┌─ LISTED RECORDS

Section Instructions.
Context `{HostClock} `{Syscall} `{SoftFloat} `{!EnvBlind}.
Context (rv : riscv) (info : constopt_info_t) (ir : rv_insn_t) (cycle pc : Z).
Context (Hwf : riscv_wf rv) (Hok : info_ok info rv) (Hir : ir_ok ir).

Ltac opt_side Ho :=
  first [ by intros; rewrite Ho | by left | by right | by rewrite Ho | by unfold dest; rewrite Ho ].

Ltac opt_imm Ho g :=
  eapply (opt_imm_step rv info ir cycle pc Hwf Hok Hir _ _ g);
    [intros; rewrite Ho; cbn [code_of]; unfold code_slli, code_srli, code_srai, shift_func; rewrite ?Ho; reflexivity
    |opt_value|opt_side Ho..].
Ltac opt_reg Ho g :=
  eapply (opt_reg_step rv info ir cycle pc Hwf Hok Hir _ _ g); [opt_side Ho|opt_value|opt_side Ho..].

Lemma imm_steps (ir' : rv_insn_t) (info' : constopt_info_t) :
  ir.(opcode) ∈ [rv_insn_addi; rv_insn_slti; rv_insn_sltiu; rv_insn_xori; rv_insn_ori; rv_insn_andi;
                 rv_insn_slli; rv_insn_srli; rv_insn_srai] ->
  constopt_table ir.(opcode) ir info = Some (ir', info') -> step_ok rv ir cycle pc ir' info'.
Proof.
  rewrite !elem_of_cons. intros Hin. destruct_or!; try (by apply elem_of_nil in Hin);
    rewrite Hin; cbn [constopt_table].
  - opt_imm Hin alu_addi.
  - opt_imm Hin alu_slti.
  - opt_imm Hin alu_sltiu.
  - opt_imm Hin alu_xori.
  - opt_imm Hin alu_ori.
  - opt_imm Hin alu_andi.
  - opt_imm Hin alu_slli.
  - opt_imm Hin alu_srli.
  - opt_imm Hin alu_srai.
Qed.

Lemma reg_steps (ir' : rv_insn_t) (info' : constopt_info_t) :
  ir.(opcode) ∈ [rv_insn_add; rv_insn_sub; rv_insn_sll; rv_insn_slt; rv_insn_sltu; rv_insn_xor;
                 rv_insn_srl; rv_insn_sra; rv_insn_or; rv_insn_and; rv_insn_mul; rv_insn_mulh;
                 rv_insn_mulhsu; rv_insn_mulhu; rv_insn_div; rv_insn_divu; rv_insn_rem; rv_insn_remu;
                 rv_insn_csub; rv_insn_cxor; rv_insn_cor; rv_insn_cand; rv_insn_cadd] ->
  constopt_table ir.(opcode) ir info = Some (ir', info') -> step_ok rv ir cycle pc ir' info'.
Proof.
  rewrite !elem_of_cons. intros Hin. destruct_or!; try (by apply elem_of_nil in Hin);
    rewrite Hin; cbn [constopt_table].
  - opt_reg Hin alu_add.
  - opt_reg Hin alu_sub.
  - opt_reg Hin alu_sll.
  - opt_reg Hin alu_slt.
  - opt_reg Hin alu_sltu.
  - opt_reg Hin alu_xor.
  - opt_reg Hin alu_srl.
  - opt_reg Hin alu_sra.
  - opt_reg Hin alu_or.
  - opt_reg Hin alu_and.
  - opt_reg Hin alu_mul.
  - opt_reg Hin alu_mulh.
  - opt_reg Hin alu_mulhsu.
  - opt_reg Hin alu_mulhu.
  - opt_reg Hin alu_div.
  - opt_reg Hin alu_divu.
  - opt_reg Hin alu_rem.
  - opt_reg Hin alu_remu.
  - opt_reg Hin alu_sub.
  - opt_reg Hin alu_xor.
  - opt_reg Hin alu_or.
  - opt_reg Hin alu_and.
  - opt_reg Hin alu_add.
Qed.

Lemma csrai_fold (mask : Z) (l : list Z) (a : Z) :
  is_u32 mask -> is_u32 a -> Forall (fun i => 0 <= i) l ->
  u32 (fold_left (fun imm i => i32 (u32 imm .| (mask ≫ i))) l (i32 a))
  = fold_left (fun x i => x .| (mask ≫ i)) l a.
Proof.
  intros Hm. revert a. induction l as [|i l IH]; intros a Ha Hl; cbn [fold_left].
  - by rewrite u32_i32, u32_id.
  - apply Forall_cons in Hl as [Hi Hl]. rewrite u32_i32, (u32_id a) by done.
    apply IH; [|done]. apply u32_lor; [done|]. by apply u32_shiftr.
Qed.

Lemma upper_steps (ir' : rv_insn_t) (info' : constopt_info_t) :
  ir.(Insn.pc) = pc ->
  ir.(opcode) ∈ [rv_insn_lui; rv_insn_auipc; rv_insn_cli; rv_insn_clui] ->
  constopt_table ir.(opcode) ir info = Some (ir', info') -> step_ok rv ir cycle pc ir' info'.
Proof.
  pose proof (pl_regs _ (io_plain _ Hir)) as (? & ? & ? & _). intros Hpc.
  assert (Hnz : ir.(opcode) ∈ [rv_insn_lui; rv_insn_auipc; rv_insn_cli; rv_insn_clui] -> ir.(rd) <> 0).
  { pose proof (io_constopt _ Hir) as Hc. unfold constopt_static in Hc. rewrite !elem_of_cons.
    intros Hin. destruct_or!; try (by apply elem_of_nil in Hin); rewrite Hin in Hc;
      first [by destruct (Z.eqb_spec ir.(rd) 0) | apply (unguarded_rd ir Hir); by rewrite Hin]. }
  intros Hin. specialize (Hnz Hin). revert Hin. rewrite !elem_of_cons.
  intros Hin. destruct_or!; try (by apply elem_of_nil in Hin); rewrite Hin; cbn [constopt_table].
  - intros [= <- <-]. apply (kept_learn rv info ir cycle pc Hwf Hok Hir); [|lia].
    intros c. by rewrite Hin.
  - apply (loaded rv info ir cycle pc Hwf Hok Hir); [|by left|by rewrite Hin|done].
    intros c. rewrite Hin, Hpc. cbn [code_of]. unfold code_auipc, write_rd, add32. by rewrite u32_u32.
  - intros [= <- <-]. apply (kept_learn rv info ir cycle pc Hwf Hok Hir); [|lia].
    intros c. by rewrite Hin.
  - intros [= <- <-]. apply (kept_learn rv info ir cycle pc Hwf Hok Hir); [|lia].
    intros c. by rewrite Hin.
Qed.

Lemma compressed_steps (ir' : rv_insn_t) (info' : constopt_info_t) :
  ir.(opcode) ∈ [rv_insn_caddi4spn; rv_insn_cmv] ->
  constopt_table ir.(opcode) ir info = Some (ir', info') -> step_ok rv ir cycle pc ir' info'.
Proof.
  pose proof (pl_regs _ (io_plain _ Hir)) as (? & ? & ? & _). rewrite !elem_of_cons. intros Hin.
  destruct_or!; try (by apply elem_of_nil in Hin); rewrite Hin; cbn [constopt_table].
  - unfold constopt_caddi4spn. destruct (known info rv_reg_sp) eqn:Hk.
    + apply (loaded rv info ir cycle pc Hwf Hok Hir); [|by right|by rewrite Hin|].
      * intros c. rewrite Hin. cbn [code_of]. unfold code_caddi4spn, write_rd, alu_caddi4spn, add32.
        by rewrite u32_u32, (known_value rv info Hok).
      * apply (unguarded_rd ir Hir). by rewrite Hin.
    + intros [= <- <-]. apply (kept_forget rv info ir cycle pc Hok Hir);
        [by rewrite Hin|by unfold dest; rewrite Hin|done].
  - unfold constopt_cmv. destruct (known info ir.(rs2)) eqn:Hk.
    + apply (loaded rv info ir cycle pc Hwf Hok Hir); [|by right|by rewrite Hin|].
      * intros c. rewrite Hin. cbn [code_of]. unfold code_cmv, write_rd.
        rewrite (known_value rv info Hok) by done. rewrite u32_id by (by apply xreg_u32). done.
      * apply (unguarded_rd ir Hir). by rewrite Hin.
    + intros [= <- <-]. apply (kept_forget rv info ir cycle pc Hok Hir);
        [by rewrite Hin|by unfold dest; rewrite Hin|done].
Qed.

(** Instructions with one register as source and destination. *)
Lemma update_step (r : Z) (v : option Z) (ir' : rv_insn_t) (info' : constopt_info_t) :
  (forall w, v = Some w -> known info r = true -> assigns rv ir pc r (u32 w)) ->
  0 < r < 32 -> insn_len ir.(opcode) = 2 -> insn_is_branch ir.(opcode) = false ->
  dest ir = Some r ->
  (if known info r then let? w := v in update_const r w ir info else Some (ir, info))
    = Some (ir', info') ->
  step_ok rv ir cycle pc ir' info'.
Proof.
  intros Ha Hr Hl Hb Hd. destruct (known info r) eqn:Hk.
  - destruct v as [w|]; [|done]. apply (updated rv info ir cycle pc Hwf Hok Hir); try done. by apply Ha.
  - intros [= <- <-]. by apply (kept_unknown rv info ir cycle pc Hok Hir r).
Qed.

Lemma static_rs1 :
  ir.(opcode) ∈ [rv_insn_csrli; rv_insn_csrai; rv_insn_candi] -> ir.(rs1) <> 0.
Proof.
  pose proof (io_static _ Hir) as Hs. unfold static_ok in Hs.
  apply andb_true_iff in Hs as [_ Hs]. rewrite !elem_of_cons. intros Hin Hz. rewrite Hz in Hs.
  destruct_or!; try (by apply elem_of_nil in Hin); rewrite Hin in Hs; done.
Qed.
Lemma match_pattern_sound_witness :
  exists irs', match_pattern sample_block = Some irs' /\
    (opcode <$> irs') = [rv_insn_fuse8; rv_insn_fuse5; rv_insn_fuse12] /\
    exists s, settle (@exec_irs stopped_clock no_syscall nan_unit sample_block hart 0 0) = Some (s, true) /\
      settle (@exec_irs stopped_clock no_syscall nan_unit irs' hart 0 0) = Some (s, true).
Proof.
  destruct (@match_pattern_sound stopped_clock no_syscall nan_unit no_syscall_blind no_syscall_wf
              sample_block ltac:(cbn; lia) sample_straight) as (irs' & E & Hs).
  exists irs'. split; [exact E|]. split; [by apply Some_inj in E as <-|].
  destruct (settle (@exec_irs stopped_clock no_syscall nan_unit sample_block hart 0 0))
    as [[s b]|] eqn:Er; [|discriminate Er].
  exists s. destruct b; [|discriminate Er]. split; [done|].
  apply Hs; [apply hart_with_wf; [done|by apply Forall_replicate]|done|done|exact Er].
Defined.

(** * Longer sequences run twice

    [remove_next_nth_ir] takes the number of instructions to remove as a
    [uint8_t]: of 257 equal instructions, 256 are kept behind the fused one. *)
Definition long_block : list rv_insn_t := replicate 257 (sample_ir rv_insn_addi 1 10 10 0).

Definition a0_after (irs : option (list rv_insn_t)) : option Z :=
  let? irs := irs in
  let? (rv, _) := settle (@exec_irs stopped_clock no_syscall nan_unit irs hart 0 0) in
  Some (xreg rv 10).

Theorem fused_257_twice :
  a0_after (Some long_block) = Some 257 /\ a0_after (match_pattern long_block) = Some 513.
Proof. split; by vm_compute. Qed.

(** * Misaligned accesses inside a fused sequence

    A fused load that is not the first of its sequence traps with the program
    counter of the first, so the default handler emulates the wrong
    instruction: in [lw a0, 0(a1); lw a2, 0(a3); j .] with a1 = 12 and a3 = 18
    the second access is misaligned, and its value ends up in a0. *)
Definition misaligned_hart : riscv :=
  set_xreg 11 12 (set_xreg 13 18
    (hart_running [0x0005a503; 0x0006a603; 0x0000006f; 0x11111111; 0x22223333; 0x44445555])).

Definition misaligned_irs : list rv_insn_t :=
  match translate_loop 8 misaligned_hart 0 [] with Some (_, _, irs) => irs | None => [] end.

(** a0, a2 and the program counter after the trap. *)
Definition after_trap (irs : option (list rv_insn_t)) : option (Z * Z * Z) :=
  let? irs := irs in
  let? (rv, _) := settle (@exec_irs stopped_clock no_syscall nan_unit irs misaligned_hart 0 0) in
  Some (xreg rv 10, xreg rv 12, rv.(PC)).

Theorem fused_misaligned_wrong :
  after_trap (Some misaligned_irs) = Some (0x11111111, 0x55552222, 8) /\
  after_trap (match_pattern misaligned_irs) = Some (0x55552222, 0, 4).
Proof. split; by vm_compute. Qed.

└─
┌─ LISTED RECORDS

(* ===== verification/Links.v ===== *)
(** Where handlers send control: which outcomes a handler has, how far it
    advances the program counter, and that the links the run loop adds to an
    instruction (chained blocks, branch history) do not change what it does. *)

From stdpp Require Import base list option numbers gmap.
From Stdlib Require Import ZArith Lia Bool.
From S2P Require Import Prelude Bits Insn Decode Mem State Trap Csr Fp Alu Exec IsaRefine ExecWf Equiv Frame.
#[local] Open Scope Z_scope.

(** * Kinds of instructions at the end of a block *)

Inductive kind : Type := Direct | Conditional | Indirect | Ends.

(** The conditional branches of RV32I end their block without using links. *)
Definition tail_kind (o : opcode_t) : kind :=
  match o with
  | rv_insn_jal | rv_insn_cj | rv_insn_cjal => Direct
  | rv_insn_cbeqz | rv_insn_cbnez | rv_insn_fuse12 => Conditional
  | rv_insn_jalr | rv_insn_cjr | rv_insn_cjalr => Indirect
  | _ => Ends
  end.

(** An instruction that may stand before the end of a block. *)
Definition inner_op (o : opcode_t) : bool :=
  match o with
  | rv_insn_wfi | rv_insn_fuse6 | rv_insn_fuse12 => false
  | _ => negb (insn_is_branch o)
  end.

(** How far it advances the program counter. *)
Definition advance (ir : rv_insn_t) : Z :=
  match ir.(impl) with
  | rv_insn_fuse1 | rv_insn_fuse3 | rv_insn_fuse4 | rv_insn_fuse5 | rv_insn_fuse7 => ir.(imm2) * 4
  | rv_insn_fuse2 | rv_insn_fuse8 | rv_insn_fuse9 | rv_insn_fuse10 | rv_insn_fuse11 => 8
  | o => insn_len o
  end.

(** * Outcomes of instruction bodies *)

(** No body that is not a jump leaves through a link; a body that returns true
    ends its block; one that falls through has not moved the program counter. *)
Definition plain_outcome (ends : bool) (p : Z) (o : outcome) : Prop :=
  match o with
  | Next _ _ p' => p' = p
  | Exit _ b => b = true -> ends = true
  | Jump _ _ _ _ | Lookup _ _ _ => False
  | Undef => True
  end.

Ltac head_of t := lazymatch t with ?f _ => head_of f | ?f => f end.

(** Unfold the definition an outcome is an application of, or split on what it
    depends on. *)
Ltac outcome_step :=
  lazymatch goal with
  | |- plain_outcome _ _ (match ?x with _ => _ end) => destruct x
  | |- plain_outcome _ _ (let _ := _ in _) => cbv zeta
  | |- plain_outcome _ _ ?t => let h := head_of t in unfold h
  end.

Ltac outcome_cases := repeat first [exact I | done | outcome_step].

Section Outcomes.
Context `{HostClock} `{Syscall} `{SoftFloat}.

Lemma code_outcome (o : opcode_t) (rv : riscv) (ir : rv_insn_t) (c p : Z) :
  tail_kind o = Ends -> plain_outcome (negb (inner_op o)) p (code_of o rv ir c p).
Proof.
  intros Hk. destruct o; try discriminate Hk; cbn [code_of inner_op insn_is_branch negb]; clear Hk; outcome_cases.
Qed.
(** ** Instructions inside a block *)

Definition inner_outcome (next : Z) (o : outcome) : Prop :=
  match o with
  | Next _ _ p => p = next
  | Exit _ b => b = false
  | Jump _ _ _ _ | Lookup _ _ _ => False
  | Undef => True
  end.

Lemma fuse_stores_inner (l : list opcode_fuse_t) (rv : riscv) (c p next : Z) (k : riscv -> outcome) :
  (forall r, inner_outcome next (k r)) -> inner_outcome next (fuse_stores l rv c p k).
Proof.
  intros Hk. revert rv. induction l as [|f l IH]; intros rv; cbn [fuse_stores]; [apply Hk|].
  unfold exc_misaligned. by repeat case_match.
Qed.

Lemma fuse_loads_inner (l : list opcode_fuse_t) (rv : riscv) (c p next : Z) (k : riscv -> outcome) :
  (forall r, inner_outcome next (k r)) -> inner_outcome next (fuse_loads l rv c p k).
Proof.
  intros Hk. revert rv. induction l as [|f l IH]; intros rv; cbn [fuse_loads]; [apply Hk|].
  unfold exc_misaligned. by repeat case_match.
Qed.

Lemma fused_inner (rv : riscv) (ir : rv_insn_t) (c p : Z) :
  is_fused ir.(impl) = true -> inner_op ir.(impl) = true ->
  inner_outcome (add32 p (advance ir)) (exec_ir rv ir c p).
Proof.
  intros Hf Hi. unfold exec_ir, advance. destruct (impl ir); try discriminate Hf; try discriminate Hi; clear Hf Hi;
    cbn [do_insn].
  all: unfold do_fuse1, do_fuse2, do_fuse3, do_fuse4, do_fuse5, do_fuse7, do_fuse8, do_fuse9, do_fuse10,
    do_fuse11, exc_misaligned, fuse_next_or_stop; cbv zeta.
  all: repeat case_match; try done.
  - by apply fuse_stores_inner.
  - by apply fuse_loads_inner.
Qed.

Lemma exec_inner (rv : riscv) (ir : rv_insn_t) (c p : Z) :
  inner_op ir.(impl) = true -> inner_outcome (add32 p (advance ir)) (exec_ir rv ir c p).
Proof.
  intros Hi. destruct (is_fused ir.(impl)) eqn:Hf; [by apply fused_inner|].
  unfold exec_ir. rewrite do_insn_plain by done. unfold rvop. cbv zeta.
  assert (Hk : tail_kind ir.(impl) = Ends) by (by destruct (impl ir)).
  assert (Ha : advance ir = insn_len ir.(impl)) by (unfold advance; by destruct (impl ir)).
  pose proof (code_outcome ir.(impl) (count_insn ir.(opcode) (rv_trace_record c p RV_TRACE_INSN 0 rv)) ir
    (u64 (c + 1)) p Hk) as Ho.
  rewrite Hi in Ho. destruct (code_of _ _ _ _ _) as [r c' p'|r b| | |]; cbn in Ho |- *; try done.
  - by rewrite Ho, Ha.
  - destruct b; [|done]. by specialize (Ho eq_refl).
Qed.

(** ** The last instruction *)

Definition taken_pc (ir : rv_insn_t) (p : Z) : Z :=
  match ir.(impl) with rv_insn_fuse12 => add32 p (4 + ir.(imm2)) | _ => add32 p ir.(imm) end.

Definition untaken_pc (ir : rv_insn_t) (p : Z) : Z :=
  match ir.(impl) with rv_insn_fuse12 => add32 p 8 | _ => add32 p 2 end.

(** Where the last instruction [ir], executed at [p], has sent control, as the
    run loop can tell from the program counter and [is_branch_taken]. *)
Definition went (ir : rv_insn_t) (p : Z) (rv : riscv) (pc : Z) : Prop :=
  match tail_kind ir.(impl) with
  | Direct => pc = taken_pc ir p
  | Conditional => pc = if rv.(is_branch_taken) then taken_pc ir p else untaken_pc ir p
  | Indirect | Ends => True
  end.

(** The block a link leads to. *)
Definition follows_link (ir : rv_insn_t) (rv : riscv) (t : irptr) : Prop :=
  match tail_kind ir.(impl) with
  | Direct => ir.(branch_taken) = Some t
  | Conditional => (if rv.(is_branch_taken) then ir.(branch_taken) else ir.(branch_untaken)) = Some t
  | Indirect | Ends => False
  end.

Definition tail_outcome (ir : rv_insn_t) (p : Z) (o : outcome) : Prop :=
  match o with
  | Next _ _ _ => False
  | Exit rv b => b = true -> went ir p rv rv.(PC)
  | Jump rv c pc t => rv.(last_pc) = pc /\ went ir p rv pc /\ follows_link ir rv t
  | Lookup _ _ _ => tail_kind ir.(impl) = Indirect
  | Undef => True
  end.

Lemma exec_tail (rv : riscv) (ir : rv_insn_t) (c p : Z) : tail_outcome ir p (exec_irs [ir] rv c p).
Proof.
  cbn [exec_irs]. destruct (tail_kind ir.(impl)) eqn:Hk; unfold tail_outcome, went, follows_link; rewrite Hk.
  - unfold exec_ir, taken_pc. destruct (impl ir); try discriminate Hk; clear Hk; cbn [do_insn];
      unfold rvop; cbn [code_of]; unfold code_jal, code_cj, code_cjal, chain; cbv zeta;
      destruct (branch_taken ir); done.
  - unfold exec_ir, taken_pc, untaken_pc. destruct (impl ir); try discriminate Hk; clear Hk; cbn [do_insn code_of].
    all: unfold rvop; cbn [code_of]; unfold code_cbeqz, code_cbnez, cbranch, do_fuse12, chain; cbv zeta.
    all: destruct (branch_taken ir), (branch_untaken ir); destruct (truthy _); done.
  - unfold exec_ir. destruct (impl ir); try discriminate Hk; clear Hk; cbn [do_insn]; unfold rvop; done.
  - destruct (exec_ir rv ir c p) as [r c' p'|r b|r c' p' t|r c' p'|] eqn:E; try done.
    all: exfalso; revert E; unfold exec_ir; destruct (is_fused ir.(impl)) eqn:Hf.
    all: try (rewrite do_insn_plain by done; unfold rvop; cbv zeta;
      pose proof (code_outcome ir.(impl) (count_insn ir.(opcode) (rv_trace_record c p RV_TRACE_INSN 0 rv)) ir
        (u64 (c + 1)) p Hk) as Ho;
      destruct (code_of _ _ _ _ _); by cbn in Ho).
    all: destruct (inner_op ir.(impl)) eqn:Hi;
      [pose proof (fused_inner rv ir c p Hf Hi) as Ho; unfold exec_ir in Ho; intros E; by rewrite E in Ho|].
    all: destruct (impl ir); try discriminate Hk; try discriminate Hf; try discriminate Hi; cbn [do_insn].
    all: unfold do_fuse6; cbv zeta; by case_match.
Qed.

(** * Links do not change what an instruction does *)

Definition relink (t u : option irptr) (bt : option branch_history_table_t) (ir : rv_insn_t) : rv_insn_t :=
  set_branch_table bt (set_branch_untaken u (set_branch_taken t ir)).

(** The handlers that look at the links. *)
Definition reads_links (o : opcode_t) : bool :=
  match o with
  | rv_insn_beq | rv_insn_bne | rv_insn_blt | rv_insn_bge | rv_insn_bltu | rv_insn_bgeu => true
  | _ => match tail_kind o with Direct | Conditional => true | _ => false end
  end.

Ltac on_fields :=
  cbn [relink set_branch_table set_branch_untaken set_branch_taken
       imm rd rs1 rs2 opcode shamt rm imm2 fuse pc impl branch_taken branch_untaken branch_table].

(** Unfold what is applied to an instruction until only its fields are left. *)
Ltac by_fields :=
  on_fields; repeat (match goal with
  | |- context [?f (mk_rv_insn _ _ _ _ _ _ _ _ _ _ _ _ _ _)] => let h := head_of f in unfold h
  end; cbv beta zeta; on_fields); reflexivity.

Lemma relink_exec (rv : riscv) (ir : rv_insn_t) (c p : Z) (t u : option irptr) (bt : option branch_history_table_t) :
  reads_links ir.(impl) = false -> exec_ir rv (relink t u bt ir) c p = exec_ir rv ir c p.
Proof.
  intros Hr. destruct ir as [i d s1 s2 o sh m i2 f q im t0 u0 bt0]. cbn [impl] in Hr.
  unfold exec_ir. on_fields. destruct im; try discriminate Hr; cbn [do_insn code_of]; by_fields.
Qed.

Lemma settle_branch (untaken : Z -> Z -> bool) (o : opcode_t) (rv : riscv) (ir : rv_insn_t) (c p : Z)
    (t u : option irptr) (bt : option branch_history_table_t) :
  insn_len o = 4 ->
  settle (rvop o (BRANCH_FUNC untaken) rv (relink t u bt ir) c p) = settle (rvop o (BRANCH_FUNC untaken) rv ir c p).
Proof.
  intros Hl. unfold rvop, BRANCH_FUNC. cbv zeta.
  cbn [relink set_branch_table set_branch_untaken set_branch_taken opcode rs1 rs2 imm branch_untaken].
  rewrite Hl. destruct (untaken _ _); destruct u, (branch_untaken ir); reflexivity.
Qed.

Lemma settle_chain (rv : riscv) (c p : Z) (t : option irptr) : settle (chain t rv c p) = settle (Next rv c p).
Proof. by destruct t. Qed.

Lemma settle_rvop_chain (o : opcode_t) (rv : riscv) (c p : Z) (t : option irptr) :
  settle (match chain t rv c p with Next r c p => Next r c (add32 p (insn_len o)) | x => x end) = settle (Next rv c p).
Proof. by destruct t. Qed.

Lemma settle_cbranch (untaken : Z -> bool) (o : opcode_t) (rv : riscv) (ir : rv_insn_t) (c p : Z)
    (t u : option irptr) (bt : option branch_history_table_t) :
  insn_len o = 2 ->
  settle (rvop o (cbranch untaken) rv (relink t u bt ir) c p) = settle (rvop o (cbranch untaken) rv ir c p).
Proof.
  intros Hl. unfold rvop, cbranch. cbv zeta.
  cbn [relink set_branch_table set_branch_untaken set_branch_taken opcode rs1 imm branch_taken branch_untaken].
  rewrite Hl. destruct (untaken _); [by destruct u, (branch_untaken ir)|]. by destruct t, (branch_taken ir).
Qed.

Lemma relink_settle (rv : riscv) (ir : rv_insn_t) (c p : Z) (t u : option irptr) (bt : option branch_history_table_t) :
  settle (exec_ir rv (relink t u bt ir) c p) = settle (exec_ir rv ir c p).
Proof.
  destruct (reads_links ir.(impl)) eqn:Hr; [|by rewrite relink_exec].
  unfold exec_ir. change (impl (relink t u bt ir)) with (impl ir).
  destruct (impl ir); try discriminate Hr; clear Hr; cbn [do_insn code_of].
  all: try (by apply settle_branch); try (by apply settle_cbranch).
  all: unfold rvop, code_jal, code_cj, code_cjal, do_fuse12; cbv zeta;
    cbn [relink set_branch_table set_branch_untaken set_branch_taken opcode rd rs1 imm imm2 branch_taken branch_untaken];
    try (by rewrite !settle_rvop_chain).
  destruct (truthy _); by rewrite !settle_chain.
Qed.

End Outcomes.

└─

WHAT IS REQUIRED – All that belongs in your answer is the stretch of entries above from the line with "[pose proof (fused_inner" through the line with "Lemma relink_exec (rv", printed exactly.

EXERCISE RESPONSE –
      [pose proof (fused_inner rv ir c p Hf Hi) as Ho; unfold exec_ir in Ho; intros E; by rewrite E in Ho|].
    all: destruct (impl ir); try discriminate Hk; try discriminate Hf; try discriminate Hi; cbn [do_insn].
    all: unfold do_fuse6; cbv zeta; by case_match.
Qed.

(** * Links do not change what an instruction does *)

Definition relink (t u : option irptr) (bt : option branch_history_table_t) (ir : rv_insn_t) : rv_insn_t :=
  set_branch_table bt (set_branch_untaken u (set_branch_taken t ir)).

(** The handlers that look at the links. *)
Definition reads_links (o : opcode_t) : bool :=
  match o with
  | rv_insn_beq | rv_insn_bne | rv_insn_blt | rv_insn_bge | rv_insn_bltu | rv_insn_bgeu => true
  | _ => match tail_kind o with Direct | Conditional => true | _ => false end
  end.

Ltac on_fields :=
  cbn [relink set_branch_table set_branch_untaken set_branch_taken
       imm rd rs1 rs2 opcode shamt rm imm2 fuse pc impl branch_taken branch_untaken branch_table].

(** Unfold what is applied to an instruction until only its fields are left. *)
Ltac by_fields :=
  on_fields; repeat (match goal with
  | |- context [?f (mk_rv_insn _ _ _ _ _ _ _ _ _ _ _ _ _ _)] => let h := head_of f in unfold h
  end; cbv beta zeta; on_fields); reflexivity.

Lemma relink_exec (rv : riscv) (ir : rv_insn_t) (c p : Z) (t u : option irptr) (bt : option branch_history_table_t) :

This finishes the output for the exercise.